(** C5, as amended: over records whose ids and fingerprints hold no colon,
    [Get] returns a record only when a saved, unexpired record has exactly
    that id and that fingerprint; on any mismatch it returns NotFound, so two
    mismatching lookups cannot be told apart. *)
Theorem get_exact_match_colon_free
  {codec : storage.Codec} (saves : list (time.Time * badger.Write * storage.Note))
  (t : time.Time) :
  Forall (fun tn => colon_free (storage.ID (snd tn)) = true
                    /\ colon_free (storage.Hash (snd tn)) = true) saves ->
  (forall id hash note,
      storage.Get t (storage.save_all ∅ saves) id hash = (note, None) ->
      exists s w n, (s, w, n) ∈ saves /\ storage.ID n = id /\ storage.Hash n = hash
                    /\ t < storage.deadline s w n)
  /\ (forall id hash,
        (forall s w n, (s, w, n) ∈ saves ->
                       ~ (storage.ID n = id /\ storage.Hash n = hash)) ->
        storage.Get t (storage.save_all ∅ saves) id hash = storage.NotFound)
  /\ (forall id1 hash1 id2 hash2,
        (forall s w n, (s, w, n) ∈ saves ->
                       ~ (storage.ID n = id1 /\ storage.Hash n = hash1)) ->
        (forall s w n, (s, w, n) ∈ saves ->
                       ~ (storage.ID n = id2 /\ storage.Hash n = hash2)) ->
        storage.Get t (storage.save_all ∅ saves) id1 hash1
        = storage.Get t (storage.save_all ∅ saves) id2 hash2).
Proof.
  intros Hfree.
  assert (Hentry : forall id hash e,
             storage.save_all ∅ saves !! composite_key id hash = Some e ->
             exists s w n, (s, w, n) ∈ saves /\ storage.ID n = id
                           /\ storage.Hash n = hash
                           /\ badger.ExpiresAt e = storage.deadline s w n).
  { intros id hash e Hlook.
    destruct (save_all_lookup _ _ _ _ Hlook)
      as [Hempty | (s & w & n & data & Hin & Hk & _ & _ & ->)].
    - now rewrite lookup_empty in Hempty.
    - rewrite Forall_forall in Hfree. destruct (Hfree _ Hin) as [Hid Hhash].
      destruct (composite_key_inj _ _ _ _ Hid Hhash Hk) as [<- <-].
      exists s, w, n. auto. }
  assert (Hmiss : forall id hash,
             (forall s w n, (s, w, n) ∈ saves ->
                            ~ (storage.ID n = id /\ storage.Hash n = hash)) ->
             storage.Get t (storage.save_all ∅ saves) id hash = storage.NotFound).
  { intros id hash Hno. rewrite Get_cases.
    destruct (storage.save_all ∅ saves !! composite_key id hash) as [e|] eqn:Hlook;
      [|reflexivity].
    destruct (Hentry _ _ _ Hlook) as (s & w & n & Hin & Hid & Hhash & _).
    now destruct (Hno s w n Hin). }
  split; [|split].
  - intros id hash note. rewrite Get_cases.
    destruct (storage.save_all ∅ saves !! composite_key id hash) as [e|] eqn:Hlook;
      [|discriminate].
    destruct (Hentry _ _ _ Hlook) as (s & w & n & Hin & Hid & Hhash & Hexp).
    unfold badger.expired. rewrite Hexp.
    destruct (Z.leb_spec (storage.deadline s w n) t); [discriminate|].
    intros _. exists s, w, n. auto.
  - exact Hmiss.
  - intros id1 hash1 id2 hash2 H1 H2. now rewrite !Hmiss.
Qed.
--------
### Work instructions
Retype the material above in full, keeping every word as it stands.

### Answer to this problem
(** C5, as amended: over records whose ids and fingerprints hold no colon,
    [Get] returns a record only when a saved, unexpired record has exactly
    that id and that fingerprint; on any mismatch it returns NotFound, so two
    mismatching lookups cannot be told apart. *)
Theorem get_exact_match_colon_free
  {codec : storage.Codec} (saves : list (time.Time * badger.Write * storage.Note))
  (t : time.Time) :
  Forall (fun tn => colon_free (storage.ID (snd tn)) = true
                    /\ colon_free (storage.Hash (snd tn)) = true) saves ->
  (forall id hash note,
      storage.Get t (storage.save_all ∅ saves) id hash = (note, None) ->
      exists s w n, (s, w, n) ∈ saves /\ storage.ID n = id /\ storage.Hash n = hash
                    /\ t < storage.deadline s w n)
  /\ (forall id hash,
        (forall s w n, (s, w, n) ∈ saves ->
                       ~ (storage.ID n = id /\ storage.Hash n = hash)) ->
        storage.Get t (storage.save_all ∅ saves) id hash = storage.NotFound)
  /\ (forall id1 hash1 id2 hash2,
        (forall s w n, (s, w, n) ∈ saves ->
                       ~ (storage.ID n = id1 /\ storage.Hash n = hash1)) ->
        (forall s w n, (s, w, n) ∈ saves ->
                       ~ (storage.ID n = id2 /\ storage.Hash n = hash2)) ->
        storage.Get t (storage.save_all ∅ saves) id1 hash1
        = storage.Get t (storage.save_all ∅ saves) id2 hash2).
Proof.
  intros Hfree.
  assert (Hentry : forall id hash e,
             storage.save_all ∅ saves !! composite_key id hash = Some e ->
             exists s w n, (s, w, n) ∈ saves /\ storage.ID n = id
                           /\ storage.Hash n = hash
                           /\ badger.ExpiresAt e = storage.deadline s w n).
  { intros id hash e Hlook.
    destruct (save_all_lookup _ _ _ _ Hlook)
      as [Hempty | (s & w & n & data & Hin & Hk & _ & _ & ->)].
    - now rewrite lookup_empty in Hempty.
    - rewrite Forall_forall in Hfree. destruct (Hfree _ Hin) as [Hid Hhash].
      destruct (composite_key_inj _ _ _ _ Hid Hhash Hk) as [<- <-].
      exists s, w, n. auto. }
  assert (Hmiss : forall id hash,
             (forall s w n, (s, w, n) ∈ saves ->
                            ~ (storage.ID n = id /\ storage.Hash n = hash)) ->
             storage.Get t (storage.save_all ∅ saves) id hash = storage.NotFound).
  { intros id hash Hno. rewrite Get_cases.
    destruct (storage.save_all ∅ saves !! composite_key id hash) as [e|] eqn:Hlook;
      [|reflexivity].
    destruct (Hentry _ _ _ Hlook) as (s & w & n & Hin & Hid & Hhash & _).
    now destruct (Hno s w n Hin). }
  split; [|split].
  - intros id hash note. rewrite Get_cases.
    destruct (storage.save_all ∅ saves !! composite_key id hash) as [e|] eqn:Hlook;
      [|discriminate].
    destruct (Hentry _ _ _ Hlook) as (s & w & n & Hin & Hid & Hhash & Hexp).
    unfold badger.expired. rewrite Hexp.
    destruct (Z.leb_spec (storage.deadline s w n) t); [discriminate|].
    intros _. exists s, w, n. auto.
  - exact Hmiss.
  - intros id1 hash1 id2 hash2 H1 H2. now rewrite !Hmiss.
Qed.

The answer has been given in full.